これをもっとも理想に近い形で実現したのは誰かと考えると、やはりフロイド・メイウェザーだろうと。
 
1996年にデビューを果たし、1997年の10試合、1998年の7試合以降は最高でも年3試合。途中でプチリタイヤを挟みながら無理のないペースで試合を重ね、50戦全勝のパーフェクトレコード+5階級制覇を達成した。
 
しかも、ファイトスタイルは省エネそのもの。
鋭いジャブとカウンター、バックステップのレンジで相手の出足を止め、激しいコンタクトは極力避ける。遠い位置からパンチを当ててポイントを稼ぐディフェンシブな試合運び。
キャリア後半はKO勝利こそ減ったが、その分1試合ごとの消耗も小さくて済む。
 
また、自らの圧倒的Aサイドを十二分に利用し、試合前の駆け引きでも常に優位な立場をキープする。
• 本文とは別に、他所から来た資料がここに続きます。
(** A new id: no cgroup is enrolled under it. *)
Lemma wp_allocate_id P u s : (next_zone_id s < 2 ^ 32)%Z -> at_ P s ->
  wp (allocate_zone_id u : M Z) (fun r s' => match r with
    | Ok k => at_ (stage u k nobody none) s' | Err _ => False end) s.
Proof.
  intros Hn (Hi & Hh & _). destruct Hi as [H1 H2 H3 H4 H5 H6 H7 H8]. cbn in H3. unfold wp, allocate_zone_id. cbn [fst snd].
  rewrite (wrap_small 32) by lia. split; [|split; [exact Hh|]].
  - split; cbn.
    + intros v k. rewrite lookup_insert_Some. intros [[_ <-]|[_ Hv]]; [lia|]. specialize (H1 v k Hv). cbn in H1. lia.
    + intros v v' k. rewrite !lookup_insert_Some. intros [[<- <-]|[Hne Hv]] [[<- Heq]|[Hne' Hv']]; try done.
      * specialize (H1 v' _ Hv'). cbn in H1. lia.
      * subst k. specialize (H1 v _ Hv). cbn in H1. lia.
      * eauto.
    + lia.
    + intros m pol cg info Ht Hcg. specialize (H4 m pol cg info Ht Hcg). cbn in H4. lia.
    + intros m pol cg info v Ht Hcg. rewrite lookup_insert_Some. intros [[_ Heq]|[_ Hv]]; [|by eapply H5].
      specialize (H4 m pol cg info Ht Hcg). cbn in H4. lia.
    + intros v p [Hne Hv]%lookup_delete_Some. destruct (H6 v p Hv) as (k & Hk & He). exists k.
      by rewrite lookup_insert_ne.
    + exact H7.
    + intros m pol k Ht Hk. specialize (H8 m pol k Ht Hk). cbn in H8. lia.
  - split; [cbn; apply lookup_insert_eq|split; [cbn; apply lookup_delete_eq|]]. cbn. intros m pol Ht.
    split; [|apply eq_None_not_Some; intros Hp; specialize (H8 m pol _ Ht Hp); cbn in H8; lia].
    intros cg info Hcg Hz. specialize (H4 m pol cg info Ht Hcg). cbn in H4. unfold nobody. lia.
Qed.

Lemma inv_forget c u : inv c -> inv (mkCore (c_ids c) (c_next c) (c_tables c) (base.delete u (c_applied c))).
Proof. intros [H1 H2 H3 H4 H5 H6 H7 H8]. split; cbn; try done. intros v p [_ Hv]%lookup_delete_Some. eauto. Qed.

Lemma wp_forget P zone k s : at_ P s -> zone_id_map s !! h_id zone = Some k ->
  wp (forget_applied zone : M _) (fun r s' => at_ (stage (h_id zone) k anybody whatever) s') s.
Proof.
  intros (Hi & Hh & _) Hk. split; [exact (inv_forget _ (h_id zone) Hi)|split; [exact Hh|]].
  split; [exact Hk|split; [cbn; apply lookup_delete_eq|done]].
Qed.

Lemma wp_remember S zone k p s : at_ (stage (h_id zone) k S (encoded p)) s ->
  wp (remember_policy zone p : M _) (fun r s' => at_ (fun _ => True) s') s.
Proof.
  intros ([H1 H2 H3 H4 H5 H6 H7 H8] & Hh & A & B & C). split; [|by split]. split; cbn; try done.
  intros v q. rewrite lookup_insert_Some. intros [[<- <-]|[_ Hv]]; [|eauto].
  exists k. split; [done|]. intros m pol Ht. by apply (C m pol).
Qed.

(** Programs that never fail. *)
Definition total {A} (c : M A) : Prop := forall s, is_ok (fst (c s)) = true.

Lemma total_bind {A B} (c : M A) (k : A -> M B) : total c -> (forall a, total (k a)) -> total (bind c k).
Proof.
  intros Hc Hk s. unfold bind. specialize (Hc s). destruct (c s) as [[a|] s']; [apply Hk|done].
Qed.
Lemma total_attempt {A} (c : M A) : total (attempt c).
Proof. intros s. unfold attempt. by destruct (c s). Qed.
Lemma total_os {A} (f : E -> A * E) : total (LinuxBackend.os f : M A).
Proof. intros s. unfold LinuxBackend.os, io, Host.os. by destruct (f (env s)). Qed.

Ltac total_auto := repeat first
  [ done | apply total_attempt | apply total_os | apply total_bind; [|intros ?]
  | match goal with |- total (match ?x with _ => _ end) => destruct x end ].

Lemma wp_quiet {A B} (c : M A) (k : A -> M B) Q s :
  total c -> keeps benign c -> (forall a s', benign s s' -> wp (k a) Q s') -> wp (bind c k) Q s.
Proof.
  intros Ht Hc Hk. apply wp_bind. specialize (Ht s). specialize (Hc s). unfold wp in *.
  destruct (c s) as [[a|] s']; [by apply Hk|done].
Qed.

Lemma wp_last {A} (c : M A) (Q : result A RauhaError -> State -> Prop) s :
  total c -> keeps benign c -> (forall a s', benign s s' -> Q (Ok a) s') -> wp c Q s.
Proof.
  intros Ht Hc HQ. specialize (Ht s). specialize (Hc s). unfold wp in *. destruct (c s) as [[a|] s']; [by apply HQ|done].
Qed.

(** ** The operations *)

Lemma stage_whatever u k S T s : at_ (stage u k S T) s -> at_ (stage u k S whatever) s.
Proof.
  apply at_mono. intros c _ (A & B & C). split; [done|split; [done|]]. intros m pol Ht. by destruct (C m pol Ht).
Qed.

Lemma wp_or_undo {A} (c : M A) undo (Q : result A RauhaError -> State -> Prop) s :
  wp c (fun r s' => match r with
    | Ok a => Q (Ok a) s'
    | Err e => wp undo (fun r' s'' => match r' with Ok _ => Q (Err e) s'' | Err e' => Q (Err e') s'' end) s'
    end) s -> wp (or_undo c undo) Q s.
Proof.
  intros Hw. unfold or_undo. apply wp_bind, wp_attempt. eapply wp_mono; [exact Hw|].
  intros [a|e] s' Hs'; [by apply wp_ret|]. apply wp_bind. eapply wp_mono; [exact Hs'|]. by intros [].
Qed.

(** Follow a harmless program: on failure the whole fails with what is known. *)
Lemma wp_benign_bind {A B} (c : M A) (k : A -> M B) P (Q : result B RauhaError -> State -> Prop) s :
  keeps benign c -> at_ P s -> (forall e s', at_ P s' -> Q (Err e) s') ->
  (forall a s', at_ P s' -> wp (k a) Q s') -> wp (bind c k) Q s.
Proof. intros Hc Hs He Hk. apply wp_bind. eapply wp_benign; [done|exact Hs|]. intros [a|e]; auto. Qed.

Notation ok_at := (fun _ s' => at_ (fun _ => True) s') (only parsing).

Lemma any_at P s : at_ P s -> at_ (fun _ => True) s.
Proof. by apply at_mono. Qed.

(** Only the zone's id is dropped. *)
Ltac follow := first
  [ eapply wp_benign_bind; [solve [keeps_auto]|eassumption|by intros; eapply any_at|intros ? ? ?]
  | eapply wp_benign; [solve [keeps_auto]|eassumption|by intros; eapply any_at] ].

(** After a rollback nothing is left of the zone. *)
Definition cleared (u : string) (k : Z) (c : Core) : Prop :=
  c_ids c !! u = None /\ forall m pol, c_tables c = Some (m, pol) ->
    (forall cg info, m !! cg = Some info -> Kernel.zone_id info <> k) /\ pol !! k = None.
2018年末の那須川天心との試合でも、エキシビジョンにも関わらず相手のアップの時間すらも奪ってみせる周到さ。ここまでくると、もはや恐れ入りましたとしか言いようがない。
 
つまり、メイウェザーは12Rの長丁場に極限まで自分を最適化した選手。
数々の名選手が辛酸をなめる中、口笛を吹くように勝利を重ねていく。これこそまさに超人を具現化した存在である。
 
「メイウェザークズ過ぎワロタw 那須川天心のしくじり先生がクソおもしろかった件。ジャンルを引き上げるって大変よね」
 
その他のスポーツでも同じ。
 
大相撲で言えば白鵬。
テニスで言えばノバク・ジョコビッチ。
レスリングで言えば吉田沙保里。
などなど。
 
どの選手もあらゆる局面に対応できる技術、柔軟さがあり、それを長期間にわたって持続するフィジカルを持ち合わせる。
 
競技のルールに特化し、プレースタイルをとことん最適化する。
1試合での負担を極力小さく、引き出しはより多く。
 
混沌とした群雄割拠もおもしろいが、1人の超人による長期政権も全然ありだよねってことです。